There is. But a lot of folks still don’t accept the conclusions :wink:

Poor corks.

Sure you “can” do this. It seems fun to try but incredibly impractical and pointless.

Now what wineries have been doing since long ago as evidenced by their actual cellars is bottles on their sides. That’s how they stack most easily and conveniently. Not to mention stable and safe.

Are we having this discussion again? The last thread about this exact same topic was discussed not earlier than last October: Upright or on its side: A Theory - WINE TALK - WineBerserkers

There was quite a bit of debate there and the previous thread about the subject and especially Ben Mandler’s response near the end of the thread was very informative about the diffusion of oxygen and permeability of the cork I encourage everybody to read.

Oh well, maybe it would make more sense to just quote it here for the ease of read.

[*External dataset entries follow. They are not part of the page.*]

(** X5. [store_index_value] then [get_previous_index_value]: the value
    stored for a day is what the query returns for a later date, as long as
    no index value is stored for a day in between; asked for the day itself,
    the query does not see the value just stored. *)
Theorem index_value_read_back (d date : string) (index_value : Q) (st : store) :
  String.ltb d date = true →
  (∀ d' v', index_performance st !! d' = Some v' → String.ltb d' date = true →
     String.leb d' d = true) →
  get_previous_index_value_db date (store_index_value_db d index_value st)
  = Some index_value
  ∧ get_previous_index_value_db d (store_index_value_db d index_value st)
    = get_previous_index_value_db d st.
Proof.
  intros Hlt Hmax. split.
  - apply get_previous_index_value_Some. exists d.
    cbn [store_index_value_db index_performance].
    split_and!; [apply lookup_insert_eq|done|].
    intros d' v' Hl Hlt'. destruct (decide (d = d')) as [<-|Hne].
    + apply StrOrdFacts.leb_refl.
    + rewrite lookup_insert_ne in Hl by done. by eapply Hmax.
  - apply get_previous_index_value_ext. intros d' Hlt'.
    cbn [store_index_value_db index_performance].
    rewrite lookup_insert_ne; [done|].
    intros ->. by rewrite StrOrdFacts.ltb_irrefl in Hlt'.
Qed.

(** ** compute_index100.py: the market data of the day *)

Lemma fetch_market_data_rows (date : string) (prices : gmap string Q)
    (tickers : list string) (st : store) :
  fetch_market_data date prices tickers st
  = (Ok (omap (λ ticker,
                 match fetchone_shares (quarterly_shares st) ticker date,
                       prices !! ticker with
                 | Some shares_outstanding, Some curr_close =>
                     Some (date, ticker, shares_outstanding, curr_close,
                           (curr_close * shares_outstanding)%Q)
                 | _, _ => None
                 end) tickers), st).
Proof.
  unfold fetch_market_data, bind, fetch_outstanding_shares, gets, ret. f_equal. f_equal.
  apply omap_ext_in. intros tk Hin.
  by rewrite fetch_outstanding_shares_key, decide_True.
Qed.

Lemma omap_sublist {A B} (f : A → option B) (g : B → A) (l : list A) :
  (∀ x y, f x = Some y → g y = x) → g <$> omap f l `sublist_of` l.
Proof.
  intros Hfg. induction l as [|x l IH]; csimpl; [constructor|].
  destruct (f x) as [y|] eqn:Hfx; csimpl.
  - rewrite (Hfg x y Hfx). by constructor.
  - by constructor.
Qed.

(** X6. [fetch_market_data] reads the database and changes nothing in it.
    It returns one row per ticker of the list that has both a shares entry
    (the latest report on or before the date) and a price, in the order of
    the list, with [market_cap = close * shares] and the run date; a ticker
    missing either is left out and raises nothing. *)
Theorem market_data_rows (date : string) (prices : gmap string Q)
    (tickers : list string) (st : store) :
  ∃ rows,
    fetch_market_data date prices tickers st = (Ok rows, st)
    ∧ (∀ row, row ∈ rows ↔
         ∃ ticker shares close,
           ticker ∈ tickers
           ∧ fetchone_shares (quarterly_shares st) ticker date = Some shares
           ∧ prices !! ticker = Some close
           ∧ row = (date, ticker, shares, close, (close * shares)%Q))
    ∧ (λ row : market_row, row.1.1.1.2) <$> rows `sublist_of` tickers.
Proof.
  eexists. split; [apply fetch_market_data_rows|]. split.
  - intros row. rewrite list_elem_of_omap. split.
    + intros (tk & Hin & Hrow).
      destruct (fetchone_shares (quarterly_shares st) tk date) as [sh|] eqn:Hsh; [|done].
      destruct (prices !! tk) as [cl|] eqn:Hcl; [|done].
      injection Hrow as <-. by exists tk, sh, cl.
    + intros (tk & sh & cl & Hin & Hsh & Hcl & ->). exists tk. by rewrite Hsh, Hcl.
  - apply omap_sublist. intros tk row Hrow.
    destruct (fetchone_shares (quarterly_shares st) tk date) as [sh|]; [|done].
    destruct (prices !! tk) as [cl|]; [|done]. by injection Hrow as <-.
Qed.

Section DayMarketCaps.
Variable self : provider.
Variable date : string.
Implicit Types (prices : gmap string Q) (st : store) (flag : bool).

Lemma market_rows_keys prices q k v :
  (k, v) ∈ map (λ '(date, ticker, shares, close, cap), ((date, ticker), (shares, close, cap)))
             (market_rows self date prices q) ↔
  ∃ ticker shares close,
    ticker ∈ fetch_sp500_stocks self ∧ fetchone_shares q ticker date = Some shares
    ∧ prices !! ticker = Some close
    ∧ k = (date, ticker) ∧ v = (shares, close, (close * shares)%Q).
Proof.
  rewrite list_elem_of_In, in_map_iff. unfold market_rows. split.
  - intros ([[[[d tk] sh] cl] cap] & [= <- <-] & Hin%list_elem_of_In).
    apply list_elem_of_omap in Hin as (tk' & Hin & Hrow).
    destruct (fetchone_shares q tk' date) as [sh'|] eqn:Hsh; [|done].
    destruct (prices !! tk') as [cl'|] eqn:Hcl; [|done].
    injection Hrow as <- <- <- <- <-. by exists tk', sh', cl'.
  - intros (tk & sh & cl & Hin & Hsh & Hcl & -> & ->).
    exists (date, tk, sh, cl, (cl * sh)%Q). split; [done|].
    apply list_elem_of_In, list_elem_of_omap. exists tk. by rewrite Hsh, Hcl.
Qed.

Lemma prepared_market_caps_priced flag prices st ticker shares close :
  ticker ∈ fetch_sp500_stocks self →
  fetchone_shares (quarterly_shares (refreshed self flag st)) ticker date = Some shares →
  prices !! ticker = Some close →
  market_caps (prepared self date flag prices st) !! (date, ticker)
  = Some (shares, close, (close * shares)%Q).
Proof.
  intros Hin Hsh Hcl. rewrite prepared_eq.
  cbn [store_market_data_db market_caps]. apply insert_or_replace_lookup_fn.
  - apply market_rows_keys. by exists ticker, shares, close.
  - intros v' (tk & sh & cl & _ & Hsh' & Hcl' & [= <-] & ->)%market_rows_keys.
    congruence.
Qed.

Lemma prepared_market_caps_other flag prices st d ticker :
  d ≠ date ∨ ticker ∉ fetch_sp500_stocks self
  ∨ fetchone_shares (quarterly_shares (refreshed self flag st)) ticker date = None
  ∨ prices !! ticker = None →
  market_caps (prepared self date flag prices st) !! (d, ticker)
  = market_caps st !! (d, ticker).
Proof.
  intros Hmiss. rewrite prepared_eq.
  cbn [store_market_data_db market_caps].
  destruct (refreshed_frame self flag st) as (-> & _ & _).
  apply insert_or_replace_lookup_notin.
  intros ([k v] & Hk & Hin)%list_elem_of_fmap. simpl in Hk. subst k.
  apply market_rows_keys in Hin as (tk & sh & cl & Hin & Hsh & Hcl & [= -> ->] & _).
  destruct Hmiss as [?|[?|[?|?]]]; congruence.
Qed.

Lemma run_market_caps flag st prices :
  is_trading_day self date "AAPL" = true →
  fetch_closing_prices self date (fetch_sp500_stocks self) = Ok prices →
  market_caps (compute_index_value self date flag st).2
  = market_caps (prepared self date flag prices st).
Proof.
  intros Hday Hfetch.
  rewrite (compute_index_value_prices self date flag st prices Hday Hfetch). cbv zeta.
  cbn [snd]. apply dump_index_value_frame.
Qed.


End DayMarketCaps.

(** ** A run writes rows of its own date, and removes none *)

Section History.
Variable self : provider.
Variable date : string.
Implicit Types (prices : gmap string Q) (st : store) (flag : bool).

Lemma refreshed_keeps flag st k :
  is_Some (quarterly_shares st !! k) →
  is_Some (quarterly_shares (refreshed self flag st) !! k).
Proof.
  unfold refreshed, refresh, fetch_and_store_all_quarterly_shares.
  destruct flag; [|done].
  destruct (concat (map (fetch_quarterly_shares self) (fetch_sp500_stocks self)));
    [done|].
  apply insert_or_replace_keeps.
Qed.

Lemma prepared_keeps flag prices st k :
  is_Some (market_caps st !! k) →
  is_Some (market_caps (prepared self date flag prices st) !! k).
Proof.
  rewrite prepared_eq. cbn [store_market_data_db market_caps].
  destruct (refreshed_frame self flag st) as (-> & _ & _).
  apply insert_or_replace_keeps.
Qed.

Lemma dump_index_value_performance prices (prev new : list string) st d :
  d ≠ date →
  index_performance (dump_index_value date prices prev new st).2 !! d
  = index_performance st !! d.
Proof.
  intros Hd. rewrite dump_index_value_eq.
  destruct (current_value prices (fetch_recent_composition_db date st)) as [V|e]; [|done].
  destruct (must_rebalance prev new).
  - destruct (rebalance_rows date prices new V) as [rows|e]; [|done].
    cbn [snd store_index_value_db store_new_composition_db index_performance].
    by rewrite lookup_insert_ne.
  - cbn [snd store_index_value_db index_performance]. by rewrite lookup_insert_ne.
Qed.

Lemma dump_index_value_keeps prices (prev new : list string) st :
  (∀ k, is_Some (index_composition st !! k) →
        is_Some (index_composition (dump_index_value date prices prev new st).2 !! k))
  ∧ (∀ d, is_Some (index_performance st !! d) →
          is_Some (index_performance (dump_index_value date prices prev new st).2 !! d)).
Proof.
  rewrite dump_index_value_eq.
  destruct (current_value prices (fetch_recent_composition_db date st)) as [V|e]; [|done].
  assert (∀ st0 d, is_Some (index_performance st0 !! d) →
            is_Some (index_performance (store_index_value_db date V st0) !! d)) as Hperf.
  { intros st0 d Hd. cbn [store_index_value_db index_performance].
    destruct (decide (date = d)) as [->|Hne].
    - rewrite lookup_insert_eq. by eexists.
    - by rewrite lookup_insert_ne. }
  destruct (must_rebalance prev new).
  - destruct (rebalance_rows date prices new V) as [rows|e]; [|done].
    split; [|apply Hperf]. intros k Hk.
    cbn [snd store_index_value_db store_new_composition_db index_composition].
    by apply insert_or_replace_keeps.
  - split; [done|apply Hperf].
Qed.

Lemma run_keeps_other_days flag st d ticker :
  d ≠ date →
  market_caps (compute_index_value self date flag st).2 !! (d, ticker)
  = market_caps st !! (d, ticker)
  ∧ index_composition (compute_index_value self date flag st).2 !! (d, ticker)
    = index_composition st !! (d, ticker)
  ∧ index_performance (compute_index_value self date flag st).2 !! d
    = index_performance st !! d.
Proof.
  intros Hd. destruct (is_trading_day self date "AAPL") eqn:Hday.
  - destruct (fetch_closing_prices self date (fetch_sp500_stocks self)) as [prices|e] eqn:Hf.
    + rewrite (run_market_caps self date flag st prices Hday Hf).
      rewrite (compute_index_value_prices self date flag st prices Hday Hf). cbv zeta.
      cbn [snd]. destruct (prepared_frame self date flag prices st) as (_ & Hc & Hp).
      split_and!.
      * apply prepared_market_caps_other. by left.
      * rewrite <- Hc. by apply dump_index_value_frame.
      * rewrite <- Hp. by apply dump_index_value_performance.
    + rewrite (compute_index_value_no_prices self date flag st e Hday Hf). cbn [snd].
      by destruct (refreshed_frame self flag st) as (-> & -> & ->).
  - by rewrite compute_index_value_holiday.
Qed.

Lemma run_keeps_keys flag st :
  (∀ k, is_Some (quarterly_shares st !! k) →
        is_Some (quarterly_shares (compute_index_value self date flag st).2 !! k))
  ∧ (∀ k, is_Some (market_caps st !! k) →
          is_Some (market_caps (compute_index_value self date flag st).2 !! k))
  ∧ (∀ k, is_Some (index_composition st !! k) →
          is_Some (index_composition (compute_index_value self date flag st).2 !! k))
  ∧ (∀ d, is_Some (index_performance st !! d) →
          is_Some (index_performance (compute_index_value self date flag st).2 !! d)).
Proof.
  destruct (is_trading_day self date "AAPL") eqn:Hday.
  - destruct (fetch_closing_prices self date (fetch_sp500_stocks self)) as [prices|e] eqn:Hf.
    + rewrite (compute_index_value_prices self date flag st prices Hday Hf). cbv zeta.
      cbn [snd].
      destruct (prepared_frame self date flag prices st) as (Hq & Hc & Hp).
      set (st2 := prepared self date flag prices st) in *.
      destruct (dump_index_value_frame date prices (get_previous_top_100_db date st2)
                  (get_top_100_stocks_db date st2) st2) as (Hq' & Hm' & _).
      destruct (dump_index_value_keeps prices (get_previous_top_100_db date st2)
                  (get_top_100_stocks_db date st2) st2) as (Hck & Hpk).
      split_and!.
      * intros k Hk. rewrite Hq', Hq. by apply refreshed_keeps.
      * intros k Hk. rewrite Hm'. by apply prepared_keeps.
      * intros k Hk. apply Hck. by rewrite Hc.
      * intros d Hd. apply Hpk. by rewrite Hp.
    + rewrite (compute_index_value_no_prices self date flag st e Hday Hf). cbn [snd].
      destruct (refreshed_frame self flag st) as (-> & -> & ->).
      split_and!; [|done..]. intros k. apply refreshed_keeps.
  - by rewrite compute_index_value_holiday.
Qed.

My cellar is a combination of bottles stored on their side and upside down in boxes. Started about 12 years ago and I’ve never had any leakage. I do often get a lot of gunk on the cork and around the opening. It’s remedied by not putting the cork near anything that can be stained and cleaning the inside of the neck with a damp paper towel.

It has always seems to me that if corks are indeed permeable, you should be able to pull a cork out of a bottle of (red) wine, cut the cork in half, and see red wine staining the interior of the cork.
This, in reality, does not happen.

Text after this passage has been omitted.